Mass technics — a product of earlier forms and archaic hierarchies — have now outgrown the conditions that endangered them, taking on an autonomous life (though overlapping with and never completely nullifying these earlier forms). They furnish, or have become, a kind of total environment and social system, both in their general and individual, subjective aspects. For the most part, the left never grasped Marx’s acute insight that as human beings express there lives, so they themselves are. When the “means of production” are in actuality interlocking elements of a dangerously complex, interdependent global system, made up not only of technological apparatus and human operatives as working parts in that apparatus, but of forms of culture and communication and even the landscape itself, it makes no sense to speak of “relations of production” as a separate sphere.

In such a mechanized pyramid, in which instrumental relations and social relations are one and the same, accidents are endemic. No risk analysis can predict or avoid them all, or their consequences, which will become increasingly great and far-reaching. Workers councils will be no more able to avert accidents than the regulatory reforms proposed by liberal environmentalists and the social-democratic left, unless their central task is to begin immediately to dismantle the machine altogether.

The left also fails to recognize what is in a sense a deeper problem for those desiring revolutionary change, that of the cultural context and content of mass society — the addiction to capitalist-defined “comforts” and a vision of material plenitude that are so destructive ecologically.

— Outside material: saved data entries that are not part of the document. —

(* ===== verification/TreeFacts.v ===== *)
(** * What an operation on a directory tree may change

    [touches P C m]: the only places [m] may change are those in [P], and the missing
    directories in [C], which it may create.  Every call of [Tree] has such a bound, and the
    bounds compose along the monad. *)

From S2P Require Import Prelude Protocol Text Paths Tree.

Open Scope Z_scope.

(** ** [under] *)

Lemma under_refl k : under k k.
Proof. exists []. by rewrite app_nil_r. Qed.
Lemma under_app k l : under k (k ++ l).
Proof. by exists l. Qed.
Lemma under_trans a b c : under a b → under b c → under a c.
Proof. intros [l ->] [l' ->]. exists (l ++ l'). by rewrite app_assoc. Qed.
Lemma under_app_cancel r a b : under (r ++ a) (r ++ b) ↔ under a b.
Proof.
  split; intros [l Hl].
  - exists l. rewrite <-app_assoc in Hl. by apply app_inv_head in Hl.
  - exists l. by rewrite Hl, app_assoc.
Qed.
Lemma under_cons a l b k : under (a :: l) (b :: k) ↔ a = b ∧ under l k.
Proof. unfold under. simpl. naive_solver. Qed.
Lemma under_nil_l k : under [] k.
Proof. by exists k. Qed.
Lemma under_nil_r a l : ¬ under (a :: l) [].
Proof. by intros [? ?]. Qed.

Lemma strip_root_Some root k rest : strip_root root k = Some rest ↔ k = root ++ rest.
Proof.
  revert k. induction root as [|r root IH]; intros k; simpl; [naive_solver|].
  destruct k as [|x k]; [naive_solver|]. case_decide as E; [subst|naive_solver].
  rewrite IH. naive_solver.
Qed.

Lemma underb_true root k : underb root k = true ↔ under root k.
Proof.
  unfold underb, under. rewrite bool_decide_eq_true. unfold is_Some.
  by setoid_rewrite strip_root_Some.
Qed.

Lemma underb_false root k : underb root k = false ↔ ¬ under root k.
Proof. rewrite <-underb_true. by destruct (underb root k). Qed.

#[export] Instance under_dec root k : Decision (under root k).
Proof.
  destruct (underb root k) eqn:E; [left; by apply underb_true|right; by apply underb_false].
Defined.

(** Settles whether one path is below another, when both extend the same directory. *)
Ltac solve_under :=
  repeat match goal with
  | H : under (?r ++ _) (?r ++ _) |- _ => apply under_app_cancel in H
  | H : under (_ :: _) (_ :: _) |- _ => apply under_cons in H as [? H]
  | H : under (_ :: _) [] |- _ => by apply under_nil_r in H
  | H : under _ _ |- _ => progress cbn [app] in H
  end; simplify_eq; try done.

(** ** Bounds *)

Definition changed_within (P C : list string → Prop) (t t' : tree) : Prop :=
  ∀ x, P x ∨ t' !! x = t !! x ∨ (C x ∧ t !! x = None ∧ t' !! x = Some Directory).

Definition touches {A} (P C : list string → Prop) (m : tree → tree * A) : Prop :=
  ∀ t, changed_within P C t (m t).1.

Lemma changed_refl P C t : changed_within P C t t.
Proof. intros x. by right; left. Qed.

Lemma changed_trans P C t1 t2 t3 :
  changed_within P C t1 t2 → changed_within P C t2 t3 → changed_within P C t1 t3.
Proof.
  intros H1 H2 x. destruct (H1 x) as [?|[E|(? & E & E1)]]; [by left| |].
  - destruct (H2 x) as [?|[E2|(? & E2 & ?)]]; [by left| |].
    + right; left. by rewrite E2.
    + right; right. by rewrite <-E.
  - destruct (H2 x) as [?|[E2|(? & E2 & ?)]]; [by left| |by rewrite E1 in E2].
    right; right. by rewrite E2.
Qed.

Definition nothing : list string → Prop := λ _, False.

Lemma touches_mono {A} (P C P' C' : list string → Prop) (m : tree → tree * A) :
  touches P C m → (∀ x, P x → P' x) → (∀ x, C x → P' x ∨ C' x) → touches P' C' m.
Proof. intros Hm HP HC t x. destruct (Hm t x) as [?|[?|(Hc & ? & ?)]]; [by left; auto|by auto|].
  destruct (HC _ Hc); auto.
Qed.

Lemma touches_pure {A} P C (r : iresult A) : touches P C (pure r).
Proof. intros t x. by right; left. Qed.
Lemma touches_ret {A} P C (a : A) : touches P C (mret a : fsm A).
Proof. intros t x. by right; left. Qed.

Lemma touches_lift {A} P C (c : fs_call A) f : touches P C c → touches P C (lift c f).
Proof. intros Hc t x. specialize (Hc t x). unfold lift. by destruct (c t). Qed.
Lemma touches_attempt {A} P C (c : fs_call A) : touches P C c → touches P C (attempt c).
Proof. intros Hc t x. specialize (Hc t x). unfold attempt. by destruct (c t). Qed.

Lemma touches_bind_known {A B} P C (m : fsm A) (f : A → fsm B) :
  touches P C m → (∀ t t1 a, m t = (t1, Ok a) → touches P C (f a)) → touches P C (m ≫= f).
Proof.
  intros Hm Hf t. unfold mbind, fsm_bind. specialize (Hm t).
  destruct (m t) as [t1 [a|e]] eqn:Em; [|done].
  eapply changed_trans; [exact Hm|]. by apply (Hf t t1 a Em t1).
Qed.

Lemma touches_bind {A B} P C (m : fsm A) (f : A → fsm B) :
  touches P C m → (∀ a, touches P C (f a)) → touches P C (m ≫= f).
Proof. intros Hm Hf. by apply touches_bind_known. Qed.

Lemma touches_bind_pure {A B} P C (r : iresult A) (f : A → fsm B) :
  (∀ a, r = Ok a → touches P C (f a)) → touches P C (pure r ≫= f).
Proof.
  intros Hf t x. unfold mbind, fsm_bind, pure. destruct r as [a|e]; [|by right; left].
  by apply Hf.
Qed.

Lemma touches_for_entries {S} P C io dir err (body : string → S → fsm S) names s :
  (∀ name s, name ∈ names → touches P C (body name s)) →
  touches P C (for_entries io dir err body names s).
Proof.
  revert s. induction names as [|n names IH]; intros s Hb; simpl;
    (destruct (io_fault _ _ _); [apply touches_pure|]); [apply touches_ret|].
  apply touches_bind; [apply Hb; left|]. intros a. apply IH. intros. apply Hb. by right.
Qed.

(** *** Calls *)

Section calls.
Context (io : FsIo).

Lemma touches_guarded {A} P C op k (c : fs_call A) : touches P C c → touches P C (guarded io op k c).
Proof. intros Hc t x. unfold guarded. destruct (io_fault io op k); [by right; left|apply Hc]. Qed.

Lemma touches_metadata P C path : touches P C (metadata io path).
Proof. apply touches_guarded. intros t x. by right; left. Qed.
Lemma touches_read P C path : touches P C (read io path).
Proof. apply touches_guarded. intros t x. by right; left. Qed.
Lemma touches_read_dir P C path : touches P C (read_dir io path).
Proof. apply touches_guarded. intros t x. by right; left. Qed.
Lemma read_same path t : (read io path t).1 = t.
Proof. unfold read, guarded. by destruct (io_fault _ _ _). Qed.
Lemma touches_read_to_string P C path : touches P C (read_to_string io path).
Proof.
  intros t x. right; left. unfold read_to_string. pose proof (read_same path t) as E.
  destruct (read io path t) as [t1 [c|e]]; simpl in *; by rewrite E.
Qed.

Lemma touches_write (P C : list string → Prop) path content :
  P (key path) → touches P C (write io path content).
Proof.
  intros Hp t x. unfold write. destruct (decide (x = key path)) as [->|Hx]; [by left|]. right; left.
  repeat case_match; simpl; rewrite ?lookup_insert_ne by done; done.
Qed.

Lemma touches_copy (P C : list string → Prop) from_ to_ :
  P (key to_) → touches P C (copy io from_ to_).
Proof.
  intros Hp t x. unfold copy. pose proof (read_same from_ t) as E.
  destruct (read io from_ t) as [t1 [c|e]]; simpl in E; subst; [|by right; left].
  by apply touches_write.
Qed.

Lemma touches_remove_file (P C : list string → Prop) path :
  P (key path) → touches P C (remove_file io path).
Proof.
  intros Hp. apply touches_guarded. intros t x. destruct (decide (x = key path)) as [->|Hx]; [by left|].
  right; left. repeat case_match; simpl; rewrite ?lookup_delete_ne by done; done.
Qed.

Lemma touches_mkdirs (P C : list string → Prop) : ∀ rest done,
  (∀ x, under x (done ++ rest) → C x) → touches P C (mkdirs done rest).
Proof.
  induction rest as [|name rest IH]; intros done HC t x; simpl; [by right; left|].
  assert (∀ y, under y ((done ++ [name]) ++ rest) → C y) as HC'
    by (intros y Hy; apply HC; by rewrite <-app_assoc in Hy).
  assert (C (done ++ [name])) as Hk by (apply HC'; apply under_app).
  specialize (IH _ HC' (<[done ++ [name] := Directory]> t) x).
  destruct (t !! (done ++ [name])) as [[c|]|] eqn:E; [by right; left|..];
    (destruct (decide (x = done ++ [name])) as [->|Hx];
     [rewrite lookup_insert_eq in IH|rewrite lookup_insert_ne in IH by done; exact IH]).
  - destruct IH as [?|[->|(? & ? & ?)]]; [by left| |done]. right; left. by rewrite E.
  - destruct IH as [?|[->|(? & ? & ?)]]; [by left| |done]. by right; right.
Qed.

Lemma touches_create_dir_all (P C : list string → Prop) path :
  (∀ x, under x (key path) → C x) → touches P C (create_dir_all io path).
Proof. intros HC. by apply touches_guarded, touches_mkdirs. Qed.

Lemma lookup_prune k t x : prune k t !! x = if underb k x then None else t !! x.
Proof.
  unfold prune. destruct (underb k x) eqn:E.
  - apply map_lookup_filter_None. right. intros e _. simpl. by rewrite E.
  - destruct (t !! x) as [e|] eqn:Ex.
    + apply map_lookup_filter_Some. by rewrite E.
    + apply map_lookup_filter_None. by left.
Qed.

Lemma touches_remove_dir_all (P C : list string → Prop) path :
  (∀ x, under (key path) x → P x) → touches P C (remove_dir_all io path).
Proof.
  intros HP. apply touches_guarded. intros t x.
  destruct (t !! key path) as [[c|]|]; simpl; [by right; left| |by right; left].
  rewrite lookup_prune. destruct (underb _ _) eqn:E; [|by right; left]. left. by apply HP, underb_true.
Qed.

Lemma lookup_moved_out from to t x : ¬ under to x → moved from to t !! x = None.
Proof.
  intros Hx. apply not_elem_of_list_to_map_1. intros Hin.
  apply list_elem_of_fmap in Hin as ([y e] & -> & Hy). apply list_elem_of_omap in Hy as ([z e'] & _ & Hz).
  destruct (strip_root from z) as [rest|]; simpl in Hz; [|done]. injection Hz as <- <-.
  by apply Hx, under_app.
Qed.

Lemma touches_rename (P C : list string → Prop) from_ to_ :
  (∀ x, under (key from_) x → P x) → (∀ x, under (key to_) x → P x) →
  touches P C (rename io from_ to_).
Proof.
  intros Hfrom Hto t x. destruct (decide (under (key from_) x)) as [?|Hf]; [by left; auto|].
  destruct (decide (under (key to_) x)) as [?|Ht]; [by left; auto|]. right; left.
  unfold rename. repeat case_match; try done; cbn [fst].
  - rewrite lookup_insert_ne by (intros <-; apply Ht, under_refl).
    by rewrite lookup_delete_ne by (intros <-; apply Hf, under_refl).
  - rewrite lookup_union_r by by apply lookup_moved_out.
    rewrite lookup_prune. by rewrite (proj2 (underb_false _ _) Hf).
Qed.

End calls.

(** *** One place

    [stays x m]: [m] leaves what is at [x] alone, unless it is a directory. *)

Definition stays {A} (x : list string) (m : tree → tree * A) : Prop :=
  ∀ t, t !! x ≠ Some Directory → (m t).1 !! x = t !! x.

Lemma touches_stays {A} (P C : list string → Prop) (x : list string) (m : tree → tree * A) :
  touches P C m → ¬ P x → ¬ C x → stays x m.
Proof. intros Hm HP HC t _. destruct (Hm t x) as [?|[?|(? & _)]]; done. Qed.

Lemma stays_bind {A B} (x : list string) (m : fsm A) (f : A → fsm B) :
  stays x m → (∀ a, stays x (f a)) → stays x (m ≫= f).
Proof.
  intros Hm Hf t Ht. unfold mbind, fsm_bind. specialize (Hm t Ht).
  destruct (m t) as [t1 [a|e]]; [|done]. simpl in *. rewrite (Hf a t1); [done|by rewrite Hm].
Qed.

Lemma stays_for_entries {S} (x : list string) io dir err (body : string → S → fsm S) names s :
  (∀ name s, name ∈ names → stays x (body name s)) → stays x (for_entries io dir err body names s).
Proof.
  revert s. induction names as [|n names IH]; intros s Hb; simpl; (destruct (io_fault _ _ _); [done|]);
    [done|].
  apply stays_bind; [apply Hb; left|]. intros a. apply IH. intros. apply Hb. by right.
Qed.

Lemma touches_directory {A} (P C : list string → Prop) (x : list string) (m : tree → tree * A) t :
  touches P C m → ¬ P x → t !! x = Some Directory → (m t).1 !! x = Some Directory.
Proof. intros Hm HP Ht. destruct (Hm t x) as [?|[?|(_ & ? & _)]]; congruence. Qed.

Lemma mkdirs_directory : ∀ rest acc t t' u,
  mkdirs acc rest t = (t', Ok u) → rest ≠ [] → t' !! (acc ++ rest) = Some Directory.
Proof.
  induction rest as [|name rest IH]; intros acc t t' u H Hne; [done|]. simpl in H.
  assert (mkdirs (acc ++ [name]) rest (<[acc ++ [name] := Directory]> t) = (t', Ok u)) as H'
    by (destruct (t !! (acc ++ [name])) as [[c|]|]; done).
  destruct rest as [|n rest].
  - injection H' as <- _. by rewrite lookup_insert_eq.
  - apply IH in H'; [|done]. by rewrite <-app_assoc in H'.
Qed.

Lemma create_dir_all_directory io path t t' u :
  create_dir_all io path t = (t', Ok u) → key path ≠ [] → t' !! key path = Some Directory.
Proof.
  unfold create_dir_all, guarded. destruct (io_fault _ _ _); [done|]. intros H Hne.
  by apply mkdirs_directory in H.
Qed.

Lemma write_Ok io path content t :
  io_fault io OpWrite (key path) = None → t !! key path ≠ Some Directory → has_parent (key path) t = true →
  write io path content t = (<[key path := File content]> t, Ok tt).
Proof.
  intros Hf Hd Hp. unfold write. rewrite Hp, Hf. by destruct (t !! key path) as [[|]|].
Qed.

Lemma write_Ok_inv io path content t t' u :
  write io path content t = (t', Ok u) → t' = <[key path := File content]> t.
Proof. unfold write. repeat case_match; naive_solver. Qed.

Lemma has_parent_snoc k name t :
  k ≠ [] → has_parent (k ++ [name]) t = bool_decide (t !! k = Some Directory).
Proof. intros Hk. unfold has_parent. rewrite removelast_last. by destruct k. Qed.

Lemma lift_inv {A} (c : fs_call A) f t t' a : lift c f t = (t', Ok a) → c t = (t', Ok a).
Proof. unfold lift. destruct (c t) as [t1 [x|e]]; naive_solver. Qed.

Lemma read_dir_proper io path t t1 names :
  read_dir io path t = (t1, Ok names) → Forall proper names.
Proof.
  unfold read_dir, guarded. repeat case_match; intros [= <- <-]. apply Forall_forall.
  intros name (p & _ & Hp)%list_elem_of_omap. destruct p as [y ?]. unfold child_of in Hp.
  repeat case_match; naive_solver.
Qed.

(** Peel a monadic definition down to its calls. *)
Ltac touch :=
  repeat match goal with
  | |- ∀ _, _ => intro
  | |- touches _ _ (pure _ ≫= _) => apply touches_bind_pure
  | |- touches _ _ (_ ≫= _) => apply touches_bind
  | |- touches _ _ (pure _) => apply touches_pure
  | |- touches _ _ (mret _) => apply touches_ret
  | |- touches _ _ (lift _ _) => apply touches_lift
  | |- touches _ _ (attempt _) => apply touches_attempt
  | |- touches _ _ (for_entries _ _ _ _ _ _) => apply touches_for_entries
  | |- touches _ _ (metadata _ _) => apply touches_metadata
  | |- touches _ _ (read _ _) => apply touches_read
  | |- touches _ _ (read_dir _ _) => apply touches_read_dir
  | |- touches _ _ (read_to_string _ _) => apply touches_read_to_string
  | |- touches _ _ (match _ with _ => _ end) => case_match
  end.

The result is an incapability to confront not just the ruling class, but the grid itself — on the land, in society, in the character of each person — of mass technics, mass mobility, mass pseudo-communications, mass energy-use, mass consumption of mass-produced goods.

As Jacques Ellul writes in “The Technological Society” (1980), “it is the technological coherence that now makes up the social coherence... Technology is in itself not only a means, but a universe of means — in the original sense of Universum: both exclusive and total”. This universe degrades and colonizes the social and natural world, making their dwindling vestiges ever more perilously dependent on the technological that has supplanted them. The ecological implications are evident. As Ellul argues, “Technology can become an environment only if the old environment stops being one. But that implies destructuring it to such an extreme that nothing is left of it”. We are obviously reaching that point, as capital begins to pose its ultimate technology, bioengineering and the illusion of total biological control, as the only solution to the ecological crisis it has created. Thus, the important insights that come from a class analysis are incomplete. It won’t be enough to get rid of the rulers who have turned the earth into a company town; a way of life must end and an entirely new, post-industrial culture must also emerge.